= Optimal network design =

Optimal network design is a problem in combinatorial optimization. It is an abstract representation of the problem faced by states and municipalities when they plan their road network. Given a set of locations to connect by roads, the objective is to have a short traveling distance between every two points. More specifically, the goal is to minimize the sum of shortest distances, where the sum is taken over all pairs of points. For every two locations, there is a number representing the cost of building a direct road between them. A decision must be made about which roads to build with a fixed budget.

== Formal definition ==
The input to the optimal network design problem is a weighted graph G = (V,E), where the weight of each edge (u,v) in the graph represents the cost of building a road from u to v; and a budget B.

A feasible network is a subset S of E, such that the sum of w(u,v) for all (u,v) in S is at most B, and there is a path between every two nodes u and v (that is, S contains a spanning tree of G).

For each feasible network S, the total cost of S is the sum, over all pairs (u,v) in E, of the length of the shortest path from u to v, which uses only edges in S. The objective is to find a feasible network with a minimum total cost.

== Results ==
Johnson, Lenstra and Kan prove that the problem is NP-hard, even for the simple case where all edge weights are equal and the budget restricts the choice to spanning trees.

Dionne and Florian studied branch and bound algorithms and showed that they work in a reasonable amount of time on medium-sized inputs but not on large inputs.

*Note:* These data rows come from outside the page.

(** The rows of every remote tool, or the first name that is refused. *)
Fixpoint rows_of (server : list byte) (tools : list RemoteTool) : result (list CachedTool) McpError :=
  match tools with
  | [] => Ok []
  | remote :: tools =>
      let? tool := namespaced server (rt_name remote) in
      let? rows := rows_of server tools in
      Ok (mkCachedTool tool server (rt_name remote) (rt_description remote) (to_string (rt_schema remote)) true
            :: rows)
  end.

Definition append_all (rows : list CachedTool) (t : T) : T := foldl (λ t row, (append row t).1) t rows.

Definition initialize_params : json :=
  object [("protocolVersion", VString PROTOCOL_VERSION); ("capabilities", VObject []);
          ("clientInfo", object [("name", text "supra"); ("version", text "0.1.0")])].

(** What is refused before anything is listed. *)
Definition negotiated (listed : json) : result unit McpError :=
  match get "protocolVersion" listed with
  | Some (VString version) =>
      if bool_decide (version = PROTOCOL_VERSION) then Ok tt else Err (ProtocolVersion version)
  | _ => Err (Protocol "initialize result")
  end.

(** What is refused once the list settled or did not. *)
Definition settled (config : ServerConfig) (tools : list RemoteTool) (cursor : option (list byte)) :
    result (list CachedTool) McpError :=
  if bool_decide (is_Some cursor) then Err (Protocol "tools/list did not settle")
  else if TOOLS_PER_SERVER <? length tools then Err (TooManyTools (name config) (length tools))
  else rows_of (name config) tools.

Definition handshake (t : Wire) : option (Wire * result unit McpError) :=
  '(t, r) ← call "initialize" initialize_params t;
  match (let? r := r in negotiated r) with
  | Err e => Some (t, Err e)
  | Ok _ => Some (notify "notifications/initialized" t)
  end.

Definition discover (config : ServerConfig) (t : Wire) : option (Wire * result (list CachedTool) McpError) :=
  '(t, r) ← handshake t;
  match r with
  | Err e => Some (t, Err e)
  | Ok _ =>
      '(t, r) ← list_pages MAX_LIST_PAGES None [] t;
      Some (t, let? listed := r in settled config listed.1 listed.2)
  end.

(** [probe_one]; [io] says whether the database carries the transaction out. *)
Definition probe_one (io : bool) (config : ServerConfig) (connected : result Wire McpError) (t : T) :
    option (T * result Wire McpError) :=
  match connected with
  | Err e => Some (t, Err e)
  | Ok wire =>
      '(wire, rows) ← discover config wire;
      Some match rows with
      | Err e => (t, Err e)
      | Ok rows => if io then (append_all rows t, Ok wire) else (t, Err Cache)
      end
  end.

Fixpoint probe_all (configs : list (ServerConfig * result Wire McpError * bool)) (t : T) :
    option (T * list (ServerConfig * Wire) * list (list byte * McpError)) :=
  match configs with
  | [] => Some (t, [], [])
  | (config, connected, io) :: configs =>
      '(t, r) ← probe_one io config connected t;
      '(t, live, refusals) ← probe_all configs t;
      Some match r with
      | Ok wire => (t, (config, wire) :: live, refusals)
      | Err e => (t, live, (name config, e) :: refusals)
      end
  end.

(** [migrated]: the cache's schema is the one this gateway knows. *)
Definition probe (migrated : bool) (configs : list (ServerConfig * result Wire McpError * bool)) (t : T) :
    option (Gateway * list (list byte * McpError)) :=
  if negb migrated then Some (mkGateway [] t, [(bytes "<cache>", Cache)])
  else
    '(t, live, refusals) ← probe_all configs t;
    Some (mkGateway live t, refusals).

Definition cached_tools (io : bool) (g : Gateway) : result (list CachedTool) McpError :=
  if io then Ok (all (store g)) else Err Cache.

Definition cached_count_for_server (io : bool) (server : list byte) (g : Gateway) : result nat McpError :=
  if io then Ok (count_for_server server (store g)) else Err Cache.

(** The text blocks of a result, a line feed between two. *)
Fixpoint join_lines (texts : list (list byte)) : list byte :=
  match texts with
  | [] => []
  | [t] => t
  | t :: texts => t ++ [lf] ++ join_lines texts
  end.

Definition block_text (block : json) : option (list byte) :=
  if bool_decide ((get "type" block ≫= value_as_str) = Some "text"%string) then
    match get "text" block with Some (VString s) => Some s | _ => None end
  else None.

Definition content_text (result : json) : list byte :=
  join_lines (omap block_text (default [] (get "content" result ≫= value_as_array))).

(** The first connection of the name is the one called. *)
Fixpoint call_server (server : list byte) (params : json) (servers : list (ServerConfig * Wire)) :
    option (list (ServerConfig * Wire) * result json McpError) :=
  match servers with
  | [] => Some ([], Err (Transport "no MCP server of this name is connected"))
  | (config, wire) :: servers =>
      if bool_decide (name config = server) then
        '(wire, r) ← call "tools/call" params wire;
        Some ((config, wire) :: servers, r)
      else
        '(servers, r) ← call_server server params servers;
        Some ((config, wire) :: servers, r)
  end.

Definition connected (server : list byte) (g : Gateway) : bool :=
  existsb (λ s, bool_decide (name s.1 = server)) (servers g).

Definition gateway_call (server tool arguments : list byte) (g : Gateway) :
    option (Gateway * result (list byte) McpError) :=
  if negb (connected server g) then
    Some (g, Err (Transport "no MCP server of this name is connected"))
  else match from_str arguments with
  | None => Some (g, Err (Protocol "arguments are not JSON"))
  | Some parsed =>
      '(live, r) ← call_server server (object [("name", VString tool); ("arguments", parsed)]) (servers g);
      Some (mkGateway live (store g), let? r := r in Ok (content_text r))
  end.
End cache.

(** [gateway_tool], and its fallback. *)
Definition gateway_effect (_ : list (list byte * json)) : Effect.t := Effect.OutsideEdit "an MCP server".

Definition field (name : string) (description : string) : Field.t :=
  Field.mk (bytes name) FText true (bytes description).

Definition gateway_fields : list Field.t :=
  [field "server" "The MCP server to call, by its configured name.";
   field "tool" "The remote tool's local name on that server.";
   field "arguments" "The remote tool's arguments, as canonical JSON text."].

Definition fallback_fields : list Field.t :=
  [field "server" "The MCP server to call (schema degraded; report this)."].

Definition gateway_tool : result Tool ToolError :=
  match register_tool is_blank (bytes "mcp") ToolClass.Agent gateway_fields gateway_effect with
  | Ok tool => Ok tool
  | Err _ => register_tool is_blank (bytes "mcp") ToolClass.Agent fallback_fields gateway_effect
  end.
End mcp.

(** ** Lines, however they arrive *)

#[local] Arguments N.ltb : simpl never.

Lemma take_line_size line arr rest r :
  take_line line arr = (rest, r) →
  arrivals_size rest ≤ arrivals_size arr ∧ (arr ≠ [] → arrivals_size rest < arrivals_size arr).
Proof.
  revert line. induction arr as [|a arr IH]; intros line; cbn [take_line].
  { intros [= <- <-]. split; [lia|done]. }
  assert (Htail : arrivals_size arr < arrivals_size (a :: arr)).
  { unfold arrivals_size. cbn. destruct a; cbn; lia. }
  destruct a as [[|c chunk]| |]; [intros [= <- <-]; split; lia| |intros [= <- <-]; split; lia..].
  destruct (position lf (c :: chunk)) as [i|].
  - case_bool_decide; intros [= <- <-]; [split; lia|].
    assert (Hd : arrivals_size (Chunk (drop i chunk) :: arr) < arrivals_size (Chunk (c :: chunk) :: arr)).
    { unfold arrivals_size. cbn [sum_list_with arrive_size]. rewrite length_drop. cbn [length]. lia. }
    split; [apply Nat.lt_le_incl, Hd|intros _; apply Hd].
  - destruct (_ <? _)%N; [intros [= <- <-]; split; lia|].
    intros [H _]%IH. split; lia.
Qed.

Lemma read_line_size arr rest line :
  read_bounded_line arr = (rest, Ok line) → line ≠ [] → arrivals_size rest < arrivals_size arr.
Proof.
  unfold read_bounded_line. destruct arr as [|a arr]; [by intros [= <- <-]|].
  destruct (take_line [] (a :: arr)) as [rest' r] eqn:E. intros [= <- _] _.
  by apply take_line_size in E as [_ H]; apply H.
Qed.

Therefore, they presented heuristic approximation algorithms.

Anshelevic, Dasgupta, Tardos and Wexler study a game of network design, where every agent has a set of terminals and wants to build a network in which his terminals are connected, but pay as little as possible. They study the computational problem of checking whether a Nash equilibrium exists. For some special cases, they give a polynomial time algorithm that finds a (1+ε)-approximate Nash equilibrium.

Boffey and Hinxman present a heuristic method, and show that it yields high quality results. They also study solution methods based on branch-and-Bound, and evaluate the effects of making various approximations when calculating lower bounds. They also generalize the problem to networks with link construction cost not proportional to length, and with trip demands that are not all equal.

== See also ==
- Network planning and design
- Minimum routing cost spanning tree – a similar problem in which the selected set must be a spanning tree.